On APT

Recently, RSA was attacked by adversaries who targeted their two factor authentication fobs.

These devices have known MITM issues, but folks still used them because there was so little information out there to say that a better choice is required. RSA liked it that way.

RSA chose not to discuss the details of the attack, using the old furphy that disclosure will damage their customers (reality: it would damage RSA’s brand). RSA’s silence allowed

Advanced

Persistent

Threats

to execute the boldest cryptographic information warfare attack since Enigma.

RSA’s (IMHO) cowardly silence has actually damaged their customers in highly spectacular fashion. RSA told us nothing, so we couldn’t ask our clients to change vendors in a staged way, or to disable access, or put in other controls. We could guess, but business decisions are not made that way.

Now the brand damage to RSA will truly begin. This is the end of the simple RSA fob. Even if a better algoritm or fob is used, RSA are toast as no one will trust them any more, particularly in the sort of organizations that buy fobs by the palette.

APT boosters have said vociferously – “see, it was APT!”. Yep, I agree. It’s one of the few times that truly worthy attacks are out in the open enough for us to get a small glimpse into what’s really going on.

Unfortunately, due to widespread abuse of the term, APT is the laughing stock of the information security world. The folks who routinely use it with knowledge can’t discuss why APT is any different to the other threats out there today. Everyone else has no clue.

I’ve seen CSOs give up, thinking that since these attackers are so advanced, surely we can’t protect against them, or they buy stuff marked “Solves APT TODAY!1!” when in fact, hard work is required. Nothing very hard, just simple stuff like input validating every field and not tolerating insecure software any more.

But for your average CSO, finding out if an application was developed in a secure fashion and that every parameter is validated is impossible. It shouldn’t be. But that’s not the main point of today’s post.

It’s moderately clear in the fog of active disinformation that the weaknesses used in the RSA, Sony, and PBS hacks are well known and easily exploitable. The solution is like losing weight. There is a simple solution that works – albeit slowly. It’s called eating the right amounts of good food for a year or two and exercising hard every day.

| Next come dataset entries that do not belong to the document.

Lemma added_earliest cur t m m' k : wf m -> earliest_armed cur m -> added cur t m m' k -> earliest_armed cur m'.
Proof.
  intros (_ & _ & Hc) [Hmin Hnone] Ha. destruct Ha as [b Hz Hb Hrep|a b m2 Ha Harm Hlt Hb Hrep1 Hrep2|a b Ha Harm Hle Hb Hrep].
  - assert (Hone : forall c, entry m' c -> is_used c = true -> c = mk_info t ALARM_STATE_OK).
    { intros c Hin Hu. destruct (replaced_entry _ _ _ _ _ Hrep c Hin) as [->|Hin']; [reflexivity|].
      rewrite (Hnone Hz c Hin') in Hu. discriminate. }
    split.
    + intros c d Hin Hcarm Hd Hu. rewrite (Hone c Hin (is_armed_used c Hcarm)), (Hone d Hd Hu). lia.
    + intros H0. pose proof (replaced_new _ _ _ _ _ Hrep) as [Hin|Hin];
        pose proof (count_armed_elem _ _ Hin eq_refl); unfold armed_total in H0; lia.
  - pose proof (replaced_count _ _ _ _ _ _ Hrep1) as C1. rewrite Harm, is_armed_with in C1. cbn in C1.
    assert (H20 : forall c, entry m2 c -> is_armed c = false).
    { intros c [Hin|Hin]; [apply (count_armed_0 (alarm m2) c)|apply (count_armed_0 (sn_alarm m2) c)]; try exact Hin; lia. }
    split.
    + intros c d Hin Hcarm Hd Hu.
      assert (c = mk_info t ALARM_STATE_OK) as ->.
      { destruct (replaced_entry _ _ _ _ _ Hrep2 c Hin) as [->|Hin']; [reflexivity|]. rewrite (H20 c Hin') in Hcarm. discriminate. }
      cbn [alarm_time]. destruct (replaced_entry _ _ _ _ _ Hrep2 d Hd) as [->|Hd']; [cbn [alarm_time]; lia|].
      destruct (replaced_entry _ _ _ _ _ Hrep1 d Hd') as [->|Hd'']; [cbn [alarm_time with_state]; lia|].
      pose proof (Hmin a d Ha Harm Hd'' Hu). lia.
    + intros H0. pose proof (replaced_new _ _ _ _ _ Hrep2) as [Hin|Hin];
        pose proof (count_armed_elem _ _ Hin eq_refl); unfold armed_total in H0; lia.
  - split.
    + intros c d Hin Hcarm Hd Hu. destruct (replaced_entry _ _ _ _ _ Hrep c Hin) as [->|Hin']; [discriminate|].
      destruct (replaced_entry _ _ _ _ _ Hrep d Hd) as [->|Hd']; [|apply Hmin; assumption].
      pose proof (Hmin c a Hin' Hcarm Ha (is_armed_used a Harm)). cbn [alarm_time]. lia.
    + intros H0. assert (Hk : entry m' a) by (apply (replaced_keeps_entry _ _ m m' a Hrep Ha); intros ->; rewrite (is_armed_used b Harm) in Hb; discriminate).
      destruct Hk as [Hin|Hin]; pose proof (count_armed_elem _ _ Hin Harm); unfold armed_total in H0; lia.
Qed.

(** A date with months from 1 and full years as the driver has it. *)
Definition driver_tm (tm : rtc_time) : rtc_time :=
  mk_rtc_time (tm_sec tm) (tm_min tm) (tm_hour tm) (tm_mday tm) (u8 (tm_mon tm - 1)) (tm_wday tm) (u16 (tm_year tm - 1900)) (tm_ms tm).

Lemma add_step dv now tm sn s : ready dv now -> wf (al_manager s) ->
  (forall a, entry (al_manager s) a -> is_armed a = true -> 0 <= alarm_time a < 86400 /\ alarm_time a <> tm_to_time now) ->
  valid_tm (driver_tm tm) ->
  rtc_tm_to_time (driver_tm tm) = rtc_tm_to_time now + delay (tm_to_time now) (tm_to_time (driver_tm tm)) ->
  is_alarm_full sn (al_manager s) = 0 -> is_alarm_exist (tm_to_time (driver_tm tm)) (al_manager s) = 0 ->
  exists s' k, alarm_manager_set_alarm dv tm sn s = Some (0, s') /\ saved s' = Some (al_manager s') /\
    added (tm_to_time now) (tm_to_time (driver_tm tm)) (al_manager s) (al_manager s') k /\
    pmu s' = (if k then Some (1000 * delay (tm_to_time now) (tm_to_time (driver_tm tm))) else pmu s).
Proof.
  intros Hr Hw Had Hv Hdate Hfull Hex. pose proof (tm_to_time_range _ Hv) as [_ Ht].
  pose proof (tm_to_time_range _ (ready_valid _ _ Hr)) as [_ Hcur].
  set (t := tm_to_time (driver_tm tm)) in *. set (cur := tm_to_time now) in *.
  assert (Hset : forall s1, alarm_set_alarm8hz dv (driver_tm tm) s1 = (0, set_pmu (Some (1000 * delay cur t)) true s1)).
  { intros s1. apply (set_alarm8hz_at dv now); [exact Hr|exact Hdate|unfold delay; reflect_bools; lia]. }
  pose proof (is_alarm_full_room _ _ Hfull) as Hroom. pose proof (ready_store _ _ Hr) as Hst.
  unfold alarm_manager_set_alarm, system_add_alarm. rewrite (ready_rtc _ _ Hr). fold (driver_tm tm).
  rewrite (valid_tm_0 _ Hv). cbn [negb mbind option_bind Z.eqb]. rewrite Hfull. cbn [negb Z.eqb]. cbv zeta. fold t.
  rewrite Hex. cbn [negb Z.eqb andb].
  assert (HOK : 0 <= ALARM_STATE_OK < 256) by (unfold ALARM_STATE_OK; lia).
  assert (HFREE : 0 <= ALARM_STATE_FREE < 256) by (unfold ALARM_STATE_FREE; lia).
  destruct (is_need_set_ok dv now t (al_manager s) Hr Hw Ht Had) as
    [[Hz ->]|(a & Ha & Harm & [(Hlt & x & y & -> & Hrep1)|(Hle & ->)])]; cbn [negb Z.eqb mbind option_bind].
  - rewrite Hset. cbn [negb Z.eqb]. cbn [al_manager set_manager set_pmu mbind option_bind negb Z.eqb].
    destruct (alarm_set_state_ok sn t ALARM_STATE_OK (al_manager s) Ht HOK Hroom) as (b & m' & -> & Hb & Hrep).
    rewrite (save_ready _ _ _ Hr). destruct (Z.ltb_spec (property_set_ret dv) 0); [lia|]. cbn [negb Z.eqb].
    eexists _, true. split; [reflexivity|]. split; [reflexivity|]. split; [|reflexivity]. exact (added_first _ _ _ _ b Hz Hb Hrep).
  - rewrite Hset. cbn [negb Z.eqb]. cbn [al_manager set_manager set_pmu mbind option_bind negb Z.eqb].
    assert (Hroom2 : room sn (mk_manager x y)).
    { destruct Hroom as (b & Hin & Hb). exists b. split; [|exact Hb].
      apply (replaced_keeps _ _ _ _ (mk_manager x y) sn b Hrep1 Hin). intros ->. rewrite (is_armed_used a Harm) in Hb. discriminate. }
    destruct (alarm_set_state_ok sn t ALARM_STATE_OK (mk_manager x y) Ht HOK Hroom2) as (b & m' & -> & Hb & Hrep).
    rewrite (save_ready _ _ _ Hr). destruct (Z.ltb_spec (property_set_ret dv) 0); [lia|]. cbn [negb Z.eqb].
    eexists _, true. split; [reflexivity|]. split; [reflexivity|]. split; [|reflexivity].
    exact (added_before _ _ _ _ a b (mk_manager x y) Ha Harm Hlt Hb Hrep1 Hrep).
  - cbn [al_manager set_manager set_pmu].
    destruct (alarm_set_state_ok sn t ALARM_STATE_FREE (al_manager s) Ht HFREE Hroom) as (b & m' & -> & Hb & Hrep).
    rewrite (save_ready _ _ _ Hr). destruct (Z.ltb_spec (property_set_ret dv) 0); [lia|]. cbn [negb Z.eqb].
    eexists _, false. split; [reflexivity|]. split; [reflexivity|]. split; [|reflexivity].
    exact (added_after _ _ _ _ a b Ha Harm Hle Hb Hrep).
Qed.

Anyone who has tried to lose weight, including myself, knows that we really just want an APT strength diet pill.

I think most of us in our industry will acknowledge that penetration testing has become “different” over the last few years, from literally shooting fish in a barell with the most rudimentary or no tools, to requiring a fair bit of work, and moving up the value chain to find interesting and exploitable issues the business cares about.

In terms of results, I think we’re still finding 10-20 things wrong in every app. Attackers need one. This is the attacker’s advantage. The number of weaknesses, the type of weaknesses, and the severity of the weaknesses are NOT “advanced” in any way shape or form in 95%+ of the code reviews and penetration tests I perform. The other 5% have been working with me for a while, are mature risk managers, and they’re hard to attack as a result.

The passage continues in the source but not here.